_EXERCISE OBJECTIVE_
The output is the lines below from the one with "Definition GeoAnycast_Elip : HeaderType" through the one with "mk_CommonHeader (next_header x) v", both included, printed exactly and with no other line.
---------------
Definition Any : HeaderType := 0x00.
Definition Beacon : HeaderType := 0x10.
Definition GeoUnicast : HeaderType := 0x20.
Definition GeoAnycast_Circle : HeaderType := 0x30.
Definition GeoAnycast_Rect : HeaderType := 0x31.
Definition GeoAnycast_Elip : HeaderType := 0x32.
Definition GeoBroadcast_Circle : HeaderType := 0x40.
Definition GeoBroadcast_Rect : HeaderType := 0x41.
Definition GeoBroadcast_Elip : HeaderType := 0x42.
Definition TSB_Single_Hop : HeaderType := 0x50.
Definition TSB_Multi_Hop : HeaderType := 0x51.
Definition LS_Request : HeaderType := 0x60.
Definition LS_Reply : HeaderType := 0x61.

Record CommonHeader := mk_CommonHeader {
  next_header : Z;
  reserved1 : Z;
  header_type : HeaderType;
  traffic_class : TrafficClass;
  flags : Z;
  payload : Z;
  maximum_hop_limit : Z;
  reserved2 : Z;
}.

Definition set_next_header (v : Z) (x : CommonHeader) : CommonHeader :=
  mk_CommonHeader v (reserved1 x) (header_type x) (traffic_class x) (flags x) (payload x) (maximum_hop_limit x) (reserved2 x).
Definition set_reserved1 (v : Z) (x : CommonHeader) : CommonHeader :=
  mk_CommonHeader (next_header x) v (header_type x) (traffic_class x) (flags x) (payload x) (maximum_hop_limit x) (reserved2 x).
Definition set_header_type (v : HeaderType) (x : CommonHeader) : CommonHeader :=
  mk_CommonHeader (next_header x) (reserved1 x) v (traffic_class x) (flags x) (payload x) (maximum_hop_limit x) (reserved2 x).
Definition set_traffic_class (v : TrafficClass) (x : CommonHeader) : CommonHeader :=
  mk_CommonHeader (next_header x) (reserved1 x) (header_type x) v (flags x) (payload x) (maximum_hop_limit x) (reserved2 x).
Definition set_flags (v : Z) (x : CommonHeader) : CommonHeader :=
  mk_CommonHeader (next_header x) (reserved1 x) (header_type x) (traffic_class x) v (payload x) (maximum_hop_limit x) (reserved2 x).
Definition set_payload (v : Z) (x : CommonHeader) : CommonHeader :=
  mk_CommonHeader (next_header x) (reserved1 x) (header_type x) (traffic_class x) (flags x) v (maximum_hop_limit x) (reserved2 x).
Definition set_maximum_hop_limit (v : Z) (x : CommonHeader) : CommonHeader :=
  mk_CommonHeader (next_header x) (reserved1 x) (header_type x) (traffic_class x) (flags x) (payload x) v (reserved2 x).
Definition set_reserved2 (v : Z) (x : CommonHeader) : CommonHeader :=
  mk_CommonHeader (next_header x) (reserved1 x) (header_type x) (traffic_class x) (flags x) (payload x) (maximum_hop_limit x) v.

#[export] Instance CommonHeader_eq_dec : EqDecision CommonHeader.
Proof. solve_decision. Defined.

Definition CommonHeader_length_bytes : Z := 8.

Definition default_CommonHeader : CommonHeader :=
  mk_CommonHeader NextHeaderCommon_Any 0 Any 0 0 0 0 0.

Definition nextHeaderAndReserved (hdr : CommonHeader) : Z :=
  let v := u8 (next_header hdr) in
  let v := u8 (Z.shiftl v 4) in
  u8 (Z.lor v (reserved1 hdr)).

Definition serialize_CommonHeader (hdr : CommonHeader) : bytes :=
  serialize_int 1 (nextHeaderAndReserved hdr) ++
  serialize_int 1 (header_type hdr) ++
  serialize_TrafficClass (traffic_class hdr) ++
  serialize_int 1 (flags hdr) ++
  serialize_int 2 (payload hdr) ++
  serialize_int 1 (maximum_hop_limit hdr) ++
  serialize_int 1 (reserved2 hdr).

Definition deserialize_CommonHeader : des CommonHeader :=
  local_var 0 (deserialize_uint 1) (fun nextHeaderAndReserved hdr =>
    set_reserved1 (BitNumber 4 (Z.land nextHeaderAndReserved 0x0f))
      (set_next_header (Z.shiftr nextHeaderAndReserved 4) hdr)) ;;
  local_var 0 (deserialize_uint 1) (fun headerType hdr => set_header_type headerType hdr) ;;
  on_member traffic_class set_traffic_class deserialize_TrafficClass ;;
  on_member flags set_flags (deserialize_uint 1) ;;
  on_member payload set_payload (deserialize_uint 2) ;;
  on_member maximum_hop_limit set_maximum_hop_limit (deserialize_uint 1) ;;
  on_member reserved2 set_reserved2 (deserialize_uint 1).

(** * Extended headers *)

Record BeaconHeader := mk_BeaconHeader { beacon_source_position : LongPositionVector }.

Definition BeaconHeader_length_bytes : Z := 24.

Definition serialize_BeaconHeader (hdr : BeaconHeader) : bytes :=
  serialize_LongPositionVector (beacon_source_position hdr).

Definition deserialize_BeaconHeader : des BeaconHeader :=
  on_member beacon_source_position (fun v _ => mk_BeaconHeader v) deserialize_LongPositionVector.

Record DccMcoField := mk_DccMcoField {
  m_cbr_l0_hop : Z;
  m_cbr_l1_hop : Z;
  m_output_power : Z;
}.

(** [DccMcoField(uint32_t)]: the members are narrower than the shifted numbers. *)
Definition DccMcoField_from (field : Z) : DccMcoField :=
  mk_DccMcoField (u8 (Z.shiftr field 24)) (u8 (Z.shiftr field 16))
                 (BitNumber 5 (u32 (Z.shiftr field 11))).

Definition DccMcoField_to (mco : DccMcoField) : Z :=
  let field := m_cbr_l0_hop mco in
  let field := u32 (Z.shiftl field 8) in
  let field := u32 (Z.lor field (m_cbr_l1_hop mco)) in
  let field := u32 (Z.shiftl field 5) in
  let field := u32 (Z.lor field (m_output_power mco)) in
  u32 (Z.shiftl field 11).

Definition set_output_power (dbm : Z) (mco : DccMcoField) : DccMcoField :=
  mk_DccMcoField (m_cbr_l0_hop mco) (m_cbr_l1_hop mco) (BitNumber 5 (Z.min dbm 31)).

(** boost::variant<DccMcoField, uint32_t>. *)
Inductive DccField := DccMco (mco : DccMcoField) | DccRaw (raw : Z).

Definition get_dcc_mco (field : DccField) : option DccMcoField :=
  match field with
  | DccMco mco => Some mco
  | DccRaw raw => Some (DccMcoField_from raw)
  end.

Definition serialize_DccField (field : DccField) : bytes :=
  let raw := match field with DccMco mco => DccMcoField_to mco | DccRaw raw => raw end in
  serialize_int 4 raw.

Definition deserialize_DccField : des DccField :=
  local_var 0 (deserialize_uint 4) (fun raw _ => DccRaw raw).

Record ShbHeader := mk_ShbHeader {
  shb_source_position : LongPositionVector;
  dcc : DccField;
}.

Definition set_shb_source_position (v : LongPositionVector) (x : ShbHeader) : ShbHeader :=
  mk_ShbHeader v (dcc x).
Definition set_dcc (v : DccField) (x : ShbHeader) : ShbHeader :=
  mk_ShbHeader (shb_source_position x) v.

Definition ShbHeader_length_bytes : Z := 4 + 24.

Definition serialize_ShbHeader (hdr : ShbHeader) : bytes :=
  serialize_LongPositionVector (shb_source_position hdr) ++ serialize_DccField (dcc hdr).

Definition deserialize_ShbHeader : des ShbHeader :=
  on_member shb_source_position set_shb_source_position deserialize_LongPositionVector ;;
  on_member dcc set_dcc deserialize_DccField.

Record TsbHeader := mk_TsbHeader {
  tsb_sequence_number : SequenceNumber;
  tsb_reserved : Z;
  tsb_source_position : LongPositionVector;
}.

Definition set_tsb_sequence_number (v : SequenceNumber) (x : TsbHeader) : TsbHeader :=
  mk_TsbHeader v (tsb_reserved x) (tsb_source_position x).
Definition set_tsb_reserved (v : Z) (x : TsbHeader) : TsbHeader :=
  mk_TsbHeader (tsb_sequence_number x) v (tsb_source_position x).
Definition set_tsb_source_position (v : LongPositionVector) (x : TsbHeader) : TsbHeader :=
  mk_TsbHeader (tsb_sequence_number x) (tsb_reserved x) v.

Definition TsbHeader_length_bytes : Z := 4 + 24.

Definition serialize_TsbHeader (hdr : TsbHeader) : bytes :=
  serialize_SequenceNumber (tsb_sequence_number hdr) ++
  serialize_int 2 (tsb_reserved hdr) ++
  serialize_LongPositionVector (tsb_source_position hdr).

Definition deserialize_TsbHeader : des TsbHeader :=
  on_member tsb_sequence_number set_tsb_sequence_number deserialize_SequenceNumber ;;
  on_member tsb_reserved set_tsb_reserved (deserialize_uint 2) ;;
  on_member tsb_source_position set_tsb_source_position deserialize_LongPositionVector.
---------------
_WRITTEN REPLY_
Definition GeoAnycast_Elip : HeaderType := 0x32.
Definition GeoBroadcast_Circle : HeaderType := 0x40.
Definition GeoBroadcast_Rect : HeaderType := 0x41.
Definition GeoBroadcast_Elip : HeaderType := 0x42.
Definition TSB_Single_Hop : HeaderType := 0x50.
Definition TSB_Multi_Hop : HeaderType := 0x51.
Definition LS_Request : HeaderType := 0x60.
Definition LS_Reply : HeaderType := 0x61.

Record CommonHeader := mk_CommonHeader {
  next_header : Z;
  reserved1 : Z;
  header_type : HeaderType;
  traffic_class : TrafficClass;
  flags : Z;
  payload : Z;
  maximum_hop_limit : Z;
  reserved2 : Z;
}.

Definition set_next_header (v : Z) (x : CommonHeader) : CommonHeader :=
  mk_CommonHeader v (reserved1 x) (header_type x) (traffic_class x) (flags x) (payload x) (maximum_hop_limit x) (reserved2 x).
Definition set_reserved1 (v : Z) (x : CommonHeader) : CommonHeader :=
  mk_CommonHeader (next_header x) v (header_type x) (traffic_class x) (flags x) (payload x) (maximum_hop_limit x) (reserved2 x).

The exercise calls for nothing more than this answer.